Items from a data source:
(** * The default ruleset *)

Module Defaults.
Definition push_action_set_tweak (tweak : string) (value : option Value) : Value :=
  VObject (("set_tweak", VString tweak) :: match value with Some value => [("value", value)] | None => [] end).

Definition push_condition_event_match (key pattern : string) : Value :=
  VObject [("key", VString key); ("kind", VString "event_match"); ("pattern", VString pattern)].

Definition push_condition_event_property_is (key : string) (value : Value) : Value :=
  VObject [("key", VString key); ("kind", VString "event_property_is"); ("value", value)].

Definition push_condition_event_property_contains (key value : string) : Value :=
  VObject [("key", VString key); ("kind", VString "event_property_contains"); ("value", VString value)].

Definition push_condition_room_member_count (member_count : string) : Value :=
  VObject [("is", VString member_count); ("kind", VString "room_member_count")].

Definition push_condition_sender_notification_permission (key : string) : Value :=
  VObject [("key", VString key); ("kind", VString "sender_notification_permission")].

Definition push_rule (rule_id : string) (enabled : bool) (conditions actions : Array) : Value :=
  VObject [("actions", VArray actions); ("conditions", VArray conditions); ("default", VBool true); ("enabled", VBool enabled);
           ("rule_id", VString rule_id)].

Definition notify : Value := VString "notify".
Definition sound (name : string) : Value := push_action_set_tweak "sound" (Some (VString name)).
Definition no_highlight : Value := push_action_set_tweak "highlight" (Some (VBool false)).
Definition highlight : Value := push_action_set_tweak "highlight" None.

Definition override_defaults (user_id : string) : Array := [
  push_rule ".m.rule.master" false [] [];
  push_rule ".m.rule.suppress_notices" true [push_condition_event_match "content.msgtype" "m.notice"] [];
  push_rule ".m.rule.invite_for_me" true
    [push_condition_event_match "type" "m.room.member"; push_condition_event_match "content.membership" "invite";
     push_condition_event_match "state_key" user_id] [notify; sound "default"; no_highlight];
  push_rule ".m.rule.member_event" true [push_condition_event_match "type" "m.room.member"] [];
  push_rule ".m.rule.is_user_mention" true [push_condition_event_property_contains "content.m\.mentions.user_ids" user_id]
    [notify; sound "default"; highlight];
  push_rule ".m.rule.is_room_mention" true
    [push_condition_event_property_is "content.m\.mentions.room" (VBool true); push_condition_sender_notification_permission "room"]
    [notify; highlight];
  push_rule ".m.rule.tombstone" true [push_condition_event_match "type" "m.room.tombstone"; push_condition_event_match "state_key" ""]
    [notify; highlight];
  push_rule ".m.rule.reaction" true [push_condition_event_match "type" "m.reaction"] [];
  push_rule ".m.rule.room.server_acl" true
    [push_condition_event_match "type" "m.room.server_acl"; push_condition_event_match "state_key" ""] [];
  push_rule ".m.rule.suppress_edits" true
    [push_condition_event_property_is "content.m\.relates_to.rel_type" (VString "m.replace")] []].

Definition underride_defaults : Array := [
  push_rule ".m.rule.call" true [push_condition_event_match "type" "m.call.invite"] [notify; sound "ring"; no_highlight];
  push_rule ".m.rule.encrypted_room_one_to_one" true
    [push_condition_room_member_count "2"; push_condition_event_match "type" "m.room.encrypted"] [notify; sound "default"; no_highlight];
  push_rule ".m.rule.room_one_to_one" true
    [push_condition_room_member_count "2"; push_condition_event_match "type" "m.room.message"] [notify; sound "default"; no_highlight];
  push_rule ".m.rule.message" true [push_condition_event_match "type" "m.room.message"] [notify; no_highlight];
  push_rule ".m.rule.encrypted" true [push_condition_event_match "type" "m.room.encrypted"] [notify; no_highlight]].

> **What is needed**:
Show the lines above that have the word "kind".

> **Task response**:
  VObject [("key", VString key); ("kind", VString "event_match"); ("pattern", VString pattern)].
  VObject [("key", VString key); ("kind", VString "event_property_is"); ("value", value)].
  VObject [("key", VString key); ("kind", VString "event_property_contains"); ("value", VString value)].
  VObject [("is", VString member_count); ("kind", VString "room_member_count")].
  VObject [("key", VString key); ("kind", VString "sender_notification_permission")].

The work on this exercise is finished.